Exercise description: Pick out every line in the data below that holds "destruct".

[Stored data]
Lemma NoDup_fmap_eq {A B} (f : A → B) (l : list A) (x y : A) :
  NoDup (f <$> l) → x ∈ l → y ∈ l → f x = f y → x = y.
Proof.
  induction l as [|a l IH]; intros Hnd Hx Hy Hxy.
  - by apply elem_of_nil in Hx.
  - rewrite fmap_cons in Hnd. apply NoDup_cons in Hnd as [Ha Hnd].
    apply elem_of_cons in Hx as [->|Hx]; apply elem_of_cons in Hy as [->|Hy].
    + done.
    + destruct Ha. rewrite Hxy. by apply list_elem_of_fmap_2.
    + destruct Ha. rewrite <- Hxy. by apply list_elem_of_fmap_2.
    + by apply IH.
Qed.

(** X18.  An invitation can be accepted once: tokens being unique, after a
    successful acceptance any later call with the same token, by anyone at
    any time, answers "Invalid or expired invitation" and changes nothing. *)
Theorem accept_only_once (s s' : Session) (token : string) (db : Database) :
  NoDup (pi_token <$> db_invitations db) →
  js_get "success" (accept_project_invitation s token db).2 = Some (JBool true) →
  let db1 := (accept_project_invitation s token db).1 in
  accept_project_invitation s' token db1 = (db1, accept_failed).
Proof.
  intros Hnd Hok db1. subst db1.
  destruct (accept_cases s token db)
    as [[E _]|(uid & i & _ & _ & Hin & (Htok & _) & E)];
    rewrite E in Hok |- *; [done|]. clear E Hok. cbn [fst].
  set (db1 := {| auth_users := _ |}).
  destruct (accept_cases s' token db1)
    as [[-> _]|(uid' & j & _ & _ & Hj & (Hjtok & _ & _ & Hopen) & _)]; [done|].
  exfalso. simpl in Hj. unfold mark_accepted in Hj.
  apply list_elem_of_In, in_map_iff in Hj as (j0 & <- & Hj0).
  apply list_elem_of_In in Hj0.
  assert (pi_token j0 = token) as Hj0tok by (by case_bool_decide).
  assert (j0 = i) as ->.
  { apply (NoDup_fmap_eq pi_token (db_invitations db)); congruence. }
  by rewrite bool_decide_eq_true_2 in Hopen.
Qed.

Output below:
    + destruct Ha. rewrite Hxy. by apply list_elem_of_fmap_2.
    + destruct Ha. rewrite <- Hxy. by apply list_elem_of_fmap_2.
  destruct (accept_cases s token db)
  destruct (accept_cases s' token db1)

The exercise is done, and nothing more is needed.